(** C6: on the data constructed from a non-empty table, [GetRandom]
    fails only if the random source does.  Whatever target the source
    returns (in particular every target in [[0, MaxWeight)]), the search
    ends at an index inside the array without an out-of-bounds access
    (such an access would make the result [Thrown
    IndexOutOfRangeException]) and a value of the array is returned; an
    exception of the source is the result of [GetRandom] unchanged. *)
Theorem C6_GetRandom_cannot_fail {DescBodyPart : Type}
    (bl : BucketList DescBodyPart) (r : Random) (fuel : nat) :
  bl <> [] ->
  Length bl <= Int32.MaxValue ->
  (length bl <= fuel)%nat ->
  (forall target, Next r (MaxWeight (Convert bl)) = Returned target ->
     exists (i : Z) (e : Entry DescBodyPart),
       search fuel (Items (Convert bl)) target = Returned i /\
       0 <= i < Length (Items (Convert bl)) /\
       Array_get (Items (Convert bl)) i = Returned e /\
       GetRandom fuel (Convert bl) r = Returned (Value e)) /\
  (forall e, Next r (MaxWeight (Convert bl)) = Thrown e ->
     GetRandom fuel (Convert bl) r = Thrown e).
Proof.
  intros Hne Hlen Hfuel.
  assert (Hlen' : length (Items (Convert bl)) = length bl)
    by (rewrite Convert_eq; apply entries_from_length).
  assert (HL : 1 <= Length (Items (Convert bl)) <= Int32.MaxValue).
  { unfold Length in *. rewrite Hlen'. destruct bl; [done|]. cbn in *. lia. }
  split.
  - intros target Hnext.
    destruct (while_loop_terminates (Items (Convert bl)) target fuel HL)
      as (st' & Hrun & Hb & Heq).
    { unfold Length in *. lia. }
    destruct Hb as (H0 & Hle & Hr).
    destruct (Array_get_Some (Items (Convert bl)) (fst st')) as (e & He & Hget);
      [lia|].
    exists (fst st'), e.
    assert (Hsearch : search fuel (Items (Convert bl)) target = Returned (fst st'))
      by (unfold search; rewrite Hrun; reflexivity).
    split; [exact Hsearch|]. split; [lia|]. split; [exact Hget|].
    unfold GetRandom. rewrite Hnext. cbn. rewrite Hsearch. cbn.
    rewrite Hget. reflexivity.
  - intros e Hnext. unfold GetRandom. rewrite Hnext. reflexivity.
Qed.

Lemma C6_GetRandom_cannot_fail_witness :
  (forall target, Next (returning 7) (MaxWeight (Convert table_3_5_2)) = Returned target ->
     exists (i : Z) (e : Entry string),
       search 3 (Items (Convert table_3_5_2)) target = Returned i /\
       0 <= i < Length (Items (Convert table_3_5_2)) /\
       Array_get (Items (Convert table_3_5_2)) i = Returned e /\
       GetRandom 3 (Convert table_3_5_2) (returning 7) = Returned (Value e)) /\
  (forall e, Next (returning 7) (MaxWeight (Convert table_3_5_2)) = Thrown e ->
     GetRandom 3 (Convert table_3_5_2) (returning 7) = Thrown e).
Proof.
  apply (C6_GetRandom_cannot_fail table_3_5_2 (returning 7) 3).
  - discriminate.
  - vm_compute. discriminate.
  - cbn. lia.
Defined.

(** C9: the construction accepts the empty sequence and yields
    [MaxWeight = 0] with an empty [Items]; on that data every call of
    [GetRandom] in which the random source returns a target leaves the
    loop at once with [left = 0], reads index 0 of the empty array and
    fails with [IndexOutOfRangeException]; no call returns a value. *)
Theorem C9_empty_table_fails_at_draw {DescBodyPart : Type} (r : Random) (fuel : nat) :
  Convert ([] : BucketList DescBodyPart) = {| MaxWeight := 0; Items := [] |} /\
  (forall target, Next r 0 = Returned target ->
     search fuel (Items (Convert ([] : BucketList DescBodyPart))) target = Returned 0 /\
     Array_get (Items (Convert ([] : BucketList DescBodyPart))) 0
       = Thrown IndexOutOfRangeException /\
     GetRandom fuel (Convert ([] : BucketList DescBodyPart)) r
       = Thrown IndexOutOfRangeException) /\
  (forall v, GetRandom fuel (Convert ([] : BucketList DescBodyPart)) r <> Returned v).
Proof.
  split; [reflexivity|].
  assert (Hsearch : forall target,
            search fuel (Items (Convert ([] : BucketList DescBodyPart))) target
            = Returned 0).
  { intros target. destruct fuel; reflexivity. }
  split.
  - intros target Hnext. split; [apply Hsearch|]. split; [reflexivity|].
    unfold GetRandom. change (MaxWeight (Convert [])) with 0.
    rewrite Hnext. cbn [mbind result_bind]. rewrite Hsearch. reflexivity.
  - intros v. unfold GetRandom. change (MaxWeight (Convert [])) with 0.
    destruct (Next r 0) as [target| |]; cbn [mbind result_bind];
      [rewrite Hsearch|..]; discriminate.
Qed.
# # # # #
In the listing above, find the line with "assert (HL : 1" and the line with "destruct Hb as (H0 & Hle & Hr).", then reproduce both and every line between them exactly.

◆ TASK RESULT ◆
  assert (HL : 1 <= Length (Items (Convert bl)) <= Int32.MaxValue).
  { unfold Length in *. rewrite Hlen'. destruct bl; [done|]. cbn in *. lia. }
  split.
  - intros target Hnext.
    destruct (while_loop_terminates (Items (Convert bl)) target fuel HL)
      as (st' & Hrun & Hb & Heq).
    { unfold Length in *. lia. }
    destruct Hb as (H0 & Hle & Hr).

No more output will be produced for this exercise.